Sur Sonic Citadel une nouvelle fois mis en boite aux studios Machines With Magnets par Keith Souza et Seth Manchester pour retranscrire au mieux toute la puissance et le foisonnement de Lightning Bolt, plus d’un morceau ont cette capacité de vous mettre la tête à l’envers. Couplé à une inspiration retrouvée, le duo présente des compos parmi les plus violentes et frénétiques, allant au-delà des limites tout en gardant le contrôle et un entrain communicatif pour donner envie de tout péter. Big Banger qui arrache tout, Tom Thump qui cogne tout et de nombreux passages sur des morceaux souvent longs sont de cette trempe. Et qui se font battre à plate couture par les neuf minutes de Van Halen 2049. Mais ce titre est hors-catégorie. Le duo pour ce titre final a quitté la stratosphère et ne s’adresse plus qu’aux aliens. Panique dans les foyers ou comment Lightning Bolt retranscrit le big-bang originel sans donner la formule mais en lâchant les fauves pour engloutir la terre entière.

Sonic Citadel, c’est aussi un album où Lightning Bolt écrit ses morceaux les plus mélodiques. Une attention aussi touchante que surprenante. Que ce soit le chant de Chippendale (génialement débile sur USA Is A Psycho) ou la basse de Gibson, le duo innove en insufflant un vent pop sur leur noise sulfurique, des gimmicks entêtants au milieu de la fureur, des couloirs tapissés de bruits retors qui s’illuminent et s’ouvrent à des figures plus harmonieuses. Je ne sais pas si Hüsker Dön’t sent l’hommage ou pas mais c’est une piste à creuser et jamais le duo n’avait fait aussi épique. Dans leur style si caractéristique certes mais l’intention est présente et ne se cache carrément pas sur le mal nommé All Insane, titre le plus évident quant aux intentions d’ouverture du groupe. On aurait également pu citer l’excellent Air Conditionning qui ne manque effectivement pas de fraîcheur, Halloween 3 malgré une digression momentanée du bassiste qui fait un peu peur alors que Don Heley In The Park est une respiration singulière avec un bassiste qui fait sonner son instrument comme un banjo électrifié et une mélodie s’envolant dans les affres d’un psychédélisme bucolique que le batteur tente pourtant de malmener.

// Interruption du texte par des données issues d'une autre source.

Lemma keeps_self_time_time : keeps_self time_time.
Proof. now intros self w. Qed.

Lemma keeps_self_post s rq : keeps_self (post s rq).
Proof. intros self w. unfold post. now destruct (closed s). Qed.

Lemma keeps_self_bind {A B} (m : Meth A) (k : A -> Meth B) :
  keeps_self m -> (forall a, keeps_self (k a)) -> keeps_self (bind m k).
Proof.
  intros Hm Hk self w. unfold bind. specialize (Hm self w).
  destruct (m self w) as [[[a|e] self'] w']; simpl in *; subst; auto.
  apply Hk.
Qed.

Lemma keeps_self_try {A} (body : Meth A) handler :
  keeps_self body -> (forall e, keeps_self (handler e)) ->
  keeps_self (try_except body handler).
Proof.
  intros Hm Hk self w. unfold try_except. specialize (Hm self w).
  destruct (body self w) as [[[a|e] self'] w']; simpl in *; subst; auto.
  apply Hk.
Qed.

Lemma keeps_self_available {A} (m : Meth A) : keeps_self m -> keeps_available m.
Proof. intros H self w. now rewrite H. Qed.

Lemma keeps_available_bind {A B} (m : Meth A) (k : A -> Meth B) :
  keeps_available m -> (forall a, keeps_available (k a)) -> keeps_available (bind m k).
Proof.
  intros Hm Hk self w. unfold bind. specialize (Hm self w).
  destruct (m self w) as [[[a|e] self'] w']; simpl in *; auto.
  now rewrite Hk.
Qed.
(** * CausalPy [causalpy/utils.py]: dummy-coding and level checks, value formatting

    A shallow embedding of the four helpers of [causalpy/utils.py]
    ([_is_variable_dummy_coded], [_series_has_2_levels], [_format_sig_figs]
    with [round_num], and [convert_to_string]) together with the parts of
    the Python runtime they rely on: scalar equality, [set], [int()] on
    floats, the ['.2f'] and ['.{p}g'] format specifications, pandas'
    [Categorical] constructor and a store of heap objects. *)

From Stdlib Require Import ZArith List Bool String Ascii Decimal DecimalString.
From Stdlib Require Import Floats.SpecFloat.
From stdpp Require Import base option list strings gmap.

Local Open Scope Z_scope.

(* ===================================================================== *)
(** ** Exceptions and results *)
(* ===================================================================== *)

(** The Python exception classes the modelled code can raise.  [BadRef] is
    not a Python exception: it marks a reference that does not point to an
    object of the type the function's annotation announces. *)
Inductive exn : Type :=
  | AttributeError
  | TypeError
  | ValueError
  | OverflowError
  | IndexError
  | BadRef.

Inductive result (A : Type) : Type :=
  | Ok (a : A)
  | Raise (e : exn).
Arguments Ok {A} a.
Arguments Raise {A} e.

(* ===================================================================== *)
(** ** Binary64 floating-point numbers *)
(* ===================================================================== *)

(** Python's [float] and numpy's [float64] are IEEE 754 binary64 numbers;
    they are represented by [spec_float] with precision 53 and maximal
    exponent 1024.  A finite number [S754_finite s m e] is
    [(-1)^s * m * 2^e]. *)
Module F64.

Definition prec : Z := 53.
Definition emax : Z := 1024.

Definition float : Type := spec_float.

Definition zero : float := S754_zero false.
Definition nan : float := S754_nan.

Definition is_zero (f : float) : bool :=
  match f with S754_zero _ => true | _ => false end.

Definition is_nan (f : float) : bool :=
  match f with S754_nan => true | _ => false end.


(** Conversion of an integer, rounding to nearest even. *)
Definition of_Z (z : Z) : float := binary_normalize prec emax z 0 false.

Definition sub (x y : float) : float := SFsub prec emax x y.
Definition div (x y : float) : float := SFdiv prec emax x y.
Definition abs (x : float) : float := SFabs x.
Definition opp (x : float) : float := SFopp x.

(** The float denoted by the decimal literal [m * 10^(-k)], for a
    mantissa below [2^53] and [k <= 22]: both operands of the division are
    then exact, and the correctly rounded quotient is the float nearest to
    the literal, which is what Python's parser produces. *)
Definition of_decimal (m : Z) (k : Z) : float :=
  div (of_Z m) (of_Z (10 ^ k)).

Lightning Bolt ne se restreint plus à une approche unique, diversifie son axe du bruit, pimente son jeu, s’amuse, multiplie les sonorités sans se montrer brouillon et ça lui va à ravir. Et comme Gibson à retrouver du mordant avec une basse qui met le feu plus d’une fois entre lignes joyeusement régressives ou turgescentes, le sens du mot rock dans leur orgie décibellique, cela donne un disque confirmant que Lightning Bolt est unique, en grande forme et définitivement de retour. Comme en 2003 à l’époque de Wonderful Rainbow d’ailleurs réédité cette année par Thrill Jockey, mais en étant différent et toujours aussi pertinent. J’en suis le premier surpris.